## Extracted information
---

(* ===== verification/RouterIp.v ===== *)
(** * The router's addresses and networks

    [xray_router_manager/src/ipaddr.rs]: the test of an address and the normal form of a network, as
    the router's manager reads them. It is a second port of the same Python module as [PyIp]; what the
    two ports write alike is shared with it. *)

From S2P Require Import Prelude Utf8 Numeric PyText IpAddr PyIp.
Local Open Scope N_scope.

(** [parse_v4]: a slash is refused with the octet it is in. *)
Definition parse_v4 (text : string) : option N :=
  if str_empty text then None else
  let octets := split_byte dot text in
  if negb (length octets =? 4)%nat then None else quad_value octets 0.

(** A dotted quad in the last place becomes two hextets. *)
Definition quad_part (parts : list string) : option (list string) :=
  match last parts with
  | Some tail =>
      if contains_s "." tail then
        v4 ← parse_v4 tail;
        Some (removelast parts ++ [fmt_hex (N.land (N.shiftr v4 16) 0xffff); fmt_hex (N.land v4 0xffff)])
      else Some parts
  | None => Some parts
  end.

Definition v6_int (text : string) : option N :=
  if str_empty text || (45 <? char_len text)%nat then None else
  let parts := split_byte colon text in
  if (length parts <? 3)%nat then None else
  parts ← quad_part parts;
  read_hextets parts.

Definition parse_v6 (text : string) : option (N * option string) :=
  '(address, scope) ←
    match split_once "%"%char text with
    | None => Some (text, None)
    | Some (address, scope) => if str_empty scope || contains_s "%" scope then None else Some (address, Some scope)
    end;
  if contains_s "/" address then None else
  value ← v6_int address;
  Some (value, scope).

(** The hextets with the first longest run of two zeros or more left out. *)
Definition hextets_text (value : N) : string :=
  let hextets := hextets value in
  match zero_run 0 hextets None 0 None 0 with
  | (Some best_start, best_len) =>
      if (1 <? best_len)%nat then join ":" (take best_start hextets) +:+ "::" +:+ join ":" (drop (best_start + best_len) hextets)
      else join ":" hextets
  | (None, _) => join ":" hextets
  end.

Definition format_v6 (value : N) (scope : option string) : string :=
  (if N.shiftr value 32 =? 0xffff then "::ffff:" +:+ ipv4_str (value mod 2 ^ 32) else hextets_text value)
  +:+ match scope with Some scope => "%" +:+ scope | None => EmptyString end.

Definition is_ip_address (text : string) : bool :=
  (negb (contains_s "/" text) && bool_decide (is_Some (parse_v4 text))) || bool_decide (is_Some (parse_v6 text)).

(** A number of more than nineteen digits that does not fit is too large, whatever it is. *)
Definition prefix_from_string (text : string) (max : N) : option N :=
  if str_empty text || negb (forallb_s is_digit text) then None else
  value ← match parse_u64 text with
          | Some v => Some (Z.to_N v)
          | None => if (19 <? String.length text)%nat then Some (Z.to_N u64_max) else None
          end;
  if value <=? max then Some value else None.

(** [value.trailing_zeros()] of a number that is not zero. *)
Fixpoint trailing_zeros (bits : nat) (value : N) : N :=
  match bits with O => 0 | S b => if N.testbit value 0 then 0 else 1 + trailing_zeros b (N.shiftr value 1) end.

Definition prefix_from_v4_int (value : N) : option N :=
  let trailing := if value =? 0 then 32 else trailing_zeros 32 value in
  let prefix := 32 - trailing in
  let leading := if trailing =? 32 then 0 else N.shiftr value trailing in
  if leading =? N.ones prefix then Some prefix else None.

Definition v4_netmask (text : string) : option N :=
  match prefix_from_string text 32 with
  | Some prefix => Some prefix
  | None =>
      value ← parse_v4 text;
      match prefix_from_v4_int value with
      | Some prefix => Some prefix
      | None => prefix_from_v4_int (N.lxor value (N.ones 32))
      end
  end.

(** [network]: an IPv4 text whose mask does not read is tried as IPv6, which it is not. *)
Definition network (text : string) : option string :=
  match split_byte "/"%char text with
  | [] => None
  | address :: rest =>
      if (1 <? length rest)%nat then None else
      match (ip ← parse_v4 address; prefix ← match head rest with Some mask => v4_netmask mask | None => Some 32 end; Some (ip, prefix)) with
      | Some (ip, prefix) => Some (ipv4_str (N.land ip (prefix_mask 32 prefix)) +:+ "/" +:+ fmt_N prefix)
      | None =>
          '(ip, scope) ← parse_v6 address;
          prefix ← match head rest with Some mask => prefix_from_string mask 128 | None => Some 128 end;
          let masked := N.land ip (prefix_mask 128 prefix) in
          Some (format_v6 masked (if masked =? ip then scope else None) +:+ "/" +:+ fmt_N prefix)
      end
  end.

Example network_tests :
  map network ["10.1.2.3/8"; "10.9.0.0/0.255.255.255"; "1.2.3.4/024"; "01.2.3.4"; "::ffff:0:0/96"; "::1.2.3.4"; "1:2:3:4:5:6:7::";
               "fe80::%eth0/64"; "fe80::1%eth0/64"; "1.2.3.4/255.255.0.255"; "2001:db8::1/ffff::"] =
  [Some "10.0.0.0/8"; Some "10.0.0.0/8"; Some "1.2.3.0/24"; None; Some "::ffff:0.0.0.0/96"; Some "::102:304/128"; Some "1:2:3:4:5:6:7:0/128";
   Some "fe80::%eth0/64"; Some "fe80::/64"; None; None].
Proof. vm_compute. reflexivity. Qed.
Definition hop (value : Value) : Checked Value :=
  match value with
  | Object map =>
      _ ← require ((length map =? length HOP_KEYS)%nat && only_keys map HOP_KEYS) "invalid chain hop";
      _ ← require (text_is map "guid" (fun guid => word guid 1 64)) "invalid hop guid";
      _ ← require (text_is map "address" (fun address => negb (str_empty address))) "invalid hop address";
      address ←
        (if text_is map "address" is_ip_address then Ok (text_at "address" map) else
         host ← domain (Some (at_key "address" map));
         _ ← require (negb (String.prefix "*." host)) "invalid hop address";
         Ok host);
      _ ← require (port_ok (at_key "port" map)) "invalid hop port";
      server_name ← domain (Some (at_key "server_name" map));
      _ ← require (negb (String.prefix "*." server_name)) "invalid hop server name";
      _ ← require (text_is map "public_key" is_public_key) "invalid hop public key";
      _ ← require (text_is map "short_id" is_short_id) "invalid hop short id";
      _ ← require (text_is map "uuid" is_uuid) "invalid hop credential";
      Ok (Object [("guid", at_key "guid" map); ("address", Str address); ("port", at_key "port" map); ("server_name", Str server_name);
                  ("public_key", at_key "public_key" map); ("short_id", at_key "short_id" map); ("uuid", at_key "uuid" map)])
  | _ => refused "invalid chain hop"
  end.
(* ===== verification/RouterRender.v ===== *)
(** * The Xray configuration a generation runs

    [xray_router_manager/src/render.rs]: a pure function of the services' validated documents, the
    ingresses and the provider's endpoint. The hash tables of the code are association lists, read
    through [bget] only. *)

From S2P Require Import Prelude BTree Utf8 Numeric Json PyText IndexMap Plan PyIp RouterIp RouterIntent.

Definition MTPROXY_PRIVATE_EXCEPTION : list string := ["10.0.0.0/8"; "172.16.0.0/12"; "192.168.0.0/16"].
Definition RELAY_TAG : string := "relay".
Definition RELAY_COVER : string := "127.0.0.1:8443".
Definition TUN_MTU : Z := 1280.

(** [json!([text, ..])]. *)
Definition strs (l : list string) : Value := Array (map Str l).

Definition outbound_for (action : string) : string :=
  if action =?s "block" then "block" else if action =?s "egress" then "warp" else "direct".

Record Ingress := {
  tag : string;
  ingress_port : Z;
  user : string;
  password : string;
  socket : option string;
  uuid : option string;
  tun : option string;
}.
Definition ingress_new (tag : string) (port : Z) (user password : string) : Ingress :=
  {| tag := tag; ingress_port := port; user := user; password := password; socket := None; uuid := None; tun := None |}.

Record LaneAccount := { lane : string; account_user : Value; account_password : Value }.

Record Relay := {
  relay_port : Value;
  server_name : Value;
  private_key : Value;
  short_ids : list Value;
  accounts : list (string * Value);  (** (email, uuid) *)
}.

Abbreviation Ports := (imap Z).
Definition default_ports : Ports := PORTS.

Definition sniffing : Value :=
  Object [("enabled", Bool true); ("destOverride", strs ["http"; "tls"; "quic"]); ("routeOnly", Bool true)].

(** [example.com] and [*.example.com] both mean the suffix. *)
Definition domain_selector (value : string) : string := "domain:" +:+ default value (strip_prefix "*." value).

(** The tag of the outbound a rule lands on: [chain_tags] names the chains by id and the exits by [exit:<id>]. *)
Definition outbound_tag (action : string) (egress : Value) (chain_tags : imap string) : string :=
  match (if action =?s "egress" then as_str egress else None) with
  | Some egress =>
      match strip_prefix "chain:" egress with
      | Some chain => default EmptyString (bget chain chain_tags)
      | None => if String.prefix "exit:" egress then default EmptyString (bget egress chain_tags) else outbound_for action
      end
  | None => outbound_for action
  end.

(** A field of an object where it is there and true. *)
Definition truthy_field (key : string) (v : Value) : option Value :=
  match get key v with Some x => if truthy x then Some x else None | None => None end.
Definition opt_field (key : string) (v : option Value) : imap Value := match v with Some x => [(key, x)] | None => [] end.

Section render.
Context {UT : UnicodeText} {FT : FloatText} {SD : SerdeDisplay} {SHA : Sha256}.

Definition str_of (value : Value) : string := match value with Str text => text | other => value_display other end.
Definition strings (value : Value) : list Value := as_items value.

Definition warp_wg_outbound (account : Value) : Value :=
  let address := str_of (index account "address") in
  Object [("tag", Str WARP_WG_TAG); ("protocol", Str "wireguard");
          ("settings", Object [("secretKey", index account "private_key"); ("address", strs [address +:+ "/32"]);
             ("peers", Array [Object [("publicKey", index account "peer_public_key"); ("endpoint", index account "endpoint");
                                      ("allowedIPs", strs ["0.0.0.0/0"]); ("keepAlive", json_int 25)]]);
             ("mtu", json_int TUN_MTU); ("noKernelTun", Bool true)])].
Lemma contains_single b s : split_byte b s = [s] -> contains_s (String b EmptyString) s = false.
Proof.
  intros H. destruct (contains_s (String b EmptyString) s) eqn:E; [|done]. exfalso.
  assert (G : forall s, contains_s (String b EmptyString) s = true -> (2 <= length (split_byte b s))%nat).
  { clear. induction s as [|a s IH]; [done|]. intros H. cbn [split_byte]. destruct (Ascii.eqb a b) eqn:Ea.
    - pose proof (split_ne b s). destruct (split_byte b s); [done|]. simpl. lia.
    - assert (Hs : contains_s (String b EmptyString) s = true).
      { cbn [contains_s] in H. apply orb_prop in H as [H|H]; [|done]. cbn [String.prefix] in H.
        destruct (Ascii.ascii_dec b a) as [->|]; [by rewrite Ascii.eqb_refl in Ea|done]. }
      specialize (IH Hs). destruct (split_byte b s); simpl in *; lia. }
  apply G in E. rewrite H in E. simpl in E. lia.
Qed.
Lemma split_parts_plain b s part : part ∈ split_byte b s -> contains_s (String b EmptyString) part = false.
Proof. intros Hin. pose proof (split_parts b s) as H. rewrite list.Forall_forall in H. by apply contains_single, H. Qed.

Lemma split_once_parts b s x y : split_once b s = Some (x, y) -> s = x +:+ String b y.
Proof.
  revert x y. induction s as [|a s IH]; intros x y; [done|]. cbn [split_once]. destruct (Ascii.eqb a b) eqn:Ha.
  - intros [= <- <-]. by apply Ascii.eqb_eq in Ha as ->.
  - destruct (split_once b s) as [[x' y']|]; [|done]. intros [= <- <-]. by rewrite (IH x' y').
Qed.

Lemma contains_substring b x y : contains_s (String b EmptyString) (x +:+ String b y) = true.
Proof.
  rewrite contains_byte_app. assert (contains_s (String b EmptyString) (String b y) = true) as ->; [|apply orb_true_r].
  cbn [contains_s String.prefix]. destruct (Ascii.ascii_dec b b); [|done]. by assert (String.prefix EmptyString y = true) as -> by (by destruct y).
Qed.
Lemma split_once_scope text x y : split_once "%"%char text = Some (x, y) -> contains_s "/" text = false -> contains_s "/" y = false.
Proof.
  intros ->%split_once_parts H. change (contains_s "/") with (contains_s (String "/"%char EmptyString)) in *.
  change (x +:+ String "%" y) with (x +:+ ("%" +:+ y)) in H. rewrite !contains_byte_app in H.
  by apply orb_false_iff in H as [_ H]; apply orb_false_iff in H as [_ H].
Qed.

Lemma network_is_text text net : network text = Some net -> network_text net.
Proof.
  unfold network. destruct (split_byte "/"%char text) as [|address rest] eqn:Hs; [done|]. destruct (1 <? length rest)%nat; [done|].
  assert (Hplain : contains_s "/" address = false).
  { apply (split_parts_plain "/"%char text). rewrite Hs. by left. }
  destruct (parse_v4 address) as [ip|]; cbn [mbind option_bind].
  1: destruct (match head rest with Some mask => v4_netmask mask | None => Some 32 end) as [p|] eqn:Hp; cbn [mbind option_bind].
  1: { intros [= <-]. apply text_v4; [|apply land_again]. destruct (head rest) as [mask|]; [by apply v4_netmask_bound in Hp|]. injection Hp as <-. done. }
  all: destruct (parse_v6 address) as [[ip' scope]|] eqn:H6; [|done]; cbn [mbind option_bind].
  all: destruct (match head rest with Some mask => prefix_from_string mask 128 | None => Some 128 end) as [p'|] eqn:Hp'; [|done]; cbn [mbind option_bind].
  all: intros H; apply (inj Some) in H as <-; apply text_v6; [|apply land_again|].
  1, 3: destruct (head rest) as [mask|]; [by apply prefix_bound in Hp'|]; injection Hp' as <-; done.
  all: destruct (_ =? ip'); [|done]; unfold parse_v6 in H6; destruct (split_once "%"%char address) as [[a s]|] eqn:Ho; cbn [mbind option_bind] in H6.
  2, 4: destruct (contains_s "/" address); [done|]; destruct (v6_int address); [|done]; by simplify_eq/=.
  all: destruct (str_empty s || contains_s "%" s) eqn:Hsc; [done|]; cbn [mbind option_bind] in H6; destruct (contains_s "/" a); [done|];
    destruct (v6_int a); [|done]; simplify_eq/=; apply orb_false_iff in Hsc as [H1 H2]; by eauto using split_once_scope.
Qed.

Lemma bytes_no f b s : forallb_s f s = true -> f b = false -> forallb_s (fun a => negb (Ascii.eqb a b)) s = true.
Proof.
  intros H Hb. eapply forallb_s_impl; [|exact H]. intros a Ha. destruct (Ascii.eqb a b) eqn:E; [|done]. apply Ascii.eqb_eq in E as ->. congruence.
Qed.

Lemma parse_v6_text v scope : v < 2 ^ 128 -> scope_ok scope -> parse_v6 (format_v6 v scope) = Some (v, scope).
Proof.
  intros Hv Hs. change (format_v6 v scope) with (v6_text v +:+ match scope with Some scope => "%" +:+ scope | None => EmptyString end).
  pose proof (v6_text_bytes v) as Hb. assert (Hslash : contains_s "/" (v6_text v) = false) by by apply (contains_none is_address_byte).
  unfold parse_v6. destruct scope as [s|].
  - destruct Hs as (H1 & H2 & _). change ("%" +:+ s) with (String "%"%char s). rewrite split_once_at by by apply (bytes_no is_address_byte).
    rewrite H1, H2. cbn [orb mbind option_bind]. by rewrite Hslash, v6_int_text.
  - rewrite app_nil_r_s, split_once_none by by apply (contains_none is_address_byte). cbn [mbind option_bind]. by rewrite Hslash, v6_int_text.
Qed.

---

## About this task
Where the line holding "match bits with" appears in the listing above, start reproducing exactly, and end with the line holding "let trailing := if".

## Solution
  match bits with O => 0 | S b => if N.testbit value 0 then 0 else 1 + trailing_zeros b (N.shiftr value 1) end.

Definition prefix_from_v4_int (value : N) : option N :=
  let trailing := if value =? 0 then 32 else trailing_zeros 32 value in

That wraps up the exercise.